UC Santa Barbara

Biodiversity plays a vital role in the function, stability, and resilience of ecosystems. Concern about biodiversity loss and the alteration of ecological communities has driven major efforts to catalog and monitor species in ecosystems across the globe and to quantify relationships between biodiversity and ecosystem function. Evaluating responses of biodiversity and community structure to abiotic and biotic drivers, such as climate, disturbance, and species interactions requires comparisons across relevant spatial and temporal scales.

Located at the boundary between land and sea, coastal ecosystems and the biodiversity they support are subject to increasing threats from escalating anthropogenic and climatic impacts. Sandy beach ecosystems, which support unique macroinvertebrate communities and provide irreplaceable ecosystem functions (e.g. nutrient recycling and wildlife support), experience heavy human use and manipulations making them particularly vulnerable to urbanization and environmental change. For temperate sandy beaches the degree of vulnerability is expected to vary with major trophic guilds due to differences in functional, trophic, and life history traits, with greater impacts expected for wrack-associated than lower beach species. To gain insights on mechanisms influencing ecological communities and functioning, I explored questions concerning responses of biodiversity, community structure, and composition of sandy beach ecosystems to environmental and anthropogenic factors operating over a range of temporal and spatial scales for my dissertation research. To evaluate these questions, we conducted 60 intertidal macroinvertebrate surveys at 41 study beaches spanning >1800 km of California coastline (~9 degrees of latitude) from 2009-2015. These were the first quantitative surveys ever conducted at many of these beaches.

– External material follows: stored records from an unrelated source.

(** [app.post('/api/chat/salvar-historico', ...)], lines 179-207 *)
Definition salvarHistorico (w : world) (reqBody : obj) : M (response value) :=
  tryCatch
    (let sessionId := get reqBody "sessionId" in
     let userId := get reqBody "userId" in
     let botId := get reqBody "botId" in
     let startTime := get reqBody "startTime" in
     let endTime := get reqBody "endTime" in
     let messages := get reqBody "messages" in
     match dbHistoria w with
     | None =>
         ret (Response 500
                (VObj [("error", VStr "Sem conexão com o banco de histórico.")]))
     | Some insertOne =>
         if negb (truthy sessionId) || negb (truthy botId)
            || negb (truthy (optLength messages))
         then ret (Response 400 (VObj [("error", VStr "Dados incompletos.")]))
         else
           inicio <- lift (newDate startTime) ;;
           fim <- lift (newDate endTime) ;;
           let novaSessao :=
             Sessao sessionId (or userId (VStr "anonimo")) botId
                    inicio fim messages (DateAt (now w)) in
           emit (InsertOne "sessoesChat" novaSessao) ;;
           lift (insertOne novaSessao) ;;
           ret (Response 201 (VObj [("message", VStr "Histórico salvo!");
                                    ("sessionId", sessionId)]))
     end)
    (fun err =>
       emit (ConsoleError err) ;;
       ret (Response 500 (VObj [("error", VStr "Erro ao salvar histórico.")]))).

(** ** Reading a run *)

(** The outcome of the orchestration, read off the HTTP status. *)
Inductive outcome : Type := Done | Failed.

Definition outcomeOf {B} (r : response B) : outcome :=
  if (status r =? 200)%nat then Done else Failed.

(** How many times a property of [availableFunctions] was called. *)
Definition isInvoke (ev : event) : bool :=
  match ev with Invoke _ _ => true | _ => false end.

Definition invocations (tr : list event) : list event := filter isInvoke tr.

Definition isInsert (ev : event) : bool :=
  match ev with InsertOne _ _ => true | _ => false end.


(** The model capability failed during the run that left the trace [tr]: one
    of the recorded calls was answered with an error. *)
Definition modelFailed (w : world) (tr : list event) : Prop :=
  exists h sent e, In (ModelCall h sent) tr /\ generateContent w h sent = inl e.

Definition internalError : response chatJson :=
  Response 500 (ChatJson "Erro interno no servidor." []).

(** The history a chat request starts from and the message it sends. *)
Definition history0 (req : chatRequest) : list content :=
  orEmpty (req_historico req).

Definition sent0 (req : chatRequest) : content := UserMessage (req_message req).

(** ** Sample environments *)

Definition networkError : error := Error "AxiosError" "Network Error".


Definition modelOverloaded : error :=
  Error "GoogleGenerativeAIFetchError" "[503 Service Unavailable] The model is overloaded.".

Definition saoPaulo : value :=
  VObj [("name", VStr "São Paulo");
        ("main", VObj [("temp", VNum 25)]);
        ("weather", VArr [VObj [("description", VStr "céu limpo")]])].

(** A model that answers a user message with [first] and a tool result with
    [second]. *)
Definition scripted (first second : error + reply)
  : list content -> content -> error + reply :=
  fun _ sent =>
    match sent with
    | UserMessage _ => first
    | _ => second
    end.

Definition sampleWorld (model : list content -> content -> error + reply)
    (http : string -> error + value) (db : option (sessao -> error + unit))
  : world :=
  World (fun _ => None) model http (Some "chave") "02/11/2026, 10:00:00"
        1793613600000 (fun _ _ => inr (VStr "[object Object]")) db.

Definition connected : option (sessao -> error + unit) := Some (fun _ => inr tt).

(** The model answers in plain text. *)
Definition answersText : world :=
  sampleWorld (scripted (inr (Reply [] "Olá! Como posso ajudar?")) (inl modelOverloaded))
    (fun _ => inl networkError) None.

(** The model asks for the weather and the time in one reply, and for the time
    again once it has the weather. *)
Definition asksTwice : world :=
  sampleWorld
    (scripted
       (inr (Reply [FunctionCall "getWeather" [("location", VStr "São Paulo, BR")];
                    FunctionCall "getCurrentTime" []] ""))
       (inr (Reply [FunctionCall "getCurrentTime" []] "")))
    (fun _ => inr saoPaulo) None.

(** The model asks for a function the server does not have. *)
Definition asksStock : world :=
  sampleWorld
    (scripted (inr (Reply [FunctionCall "getStockPrice" [("symbol", VStr "PETR4")]] ""))
              (inr (Reply [] "PETR4 vale R$ 38,00.")))
    (fun _ => inl networkError) None.



(** The persistence endpoint before and after [initializeDatabases] has
    connected. *)
Definition startingUp : world :=
  sampleWorld (scripted (inl modelOverloaded) (inl modelOverloaded))
    (fun _ => inl networkError) None.

Definition online : world :=
  sampleWorld (scripted (inl modelOverloaded) (inl modelOverloaded))
    (fun _ => inl networkError) connected.

(** An SDK that refuses a history whose first entry is not the user's; the
    model behind it answers in plain text. *)
Definition historyMustStartWithUser : error :=
  Error "GoogleGenerativeAIError" "First content should be with role 'user', got model".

In my first chapter, I addressed the important issue of comparing species richness across surveys conducted using different sampling methods by developing a calibration approach to adjust species richness for sampling effort. In my second chapter, I assessed the direction and magnitude of change in intertidal biodiversity over time by comparing values of species richness from surveys collected >30 years apart (1970s and 2009-11) using the calibration from my first chapter. In my third chapter, I evaluated ecological impacts of coastal urbanization by comparing intertidal macroinvertebrate communities between urban beaches with intense maintenance regimes and reference beaches lacking such maintenance. In my final chapter, I evaluated spatial patterns in biodiversity, structure, and composition and the role of environmental factors in structuring intertidal macroinvertebrate communities of sandy beaches at different spatial scales.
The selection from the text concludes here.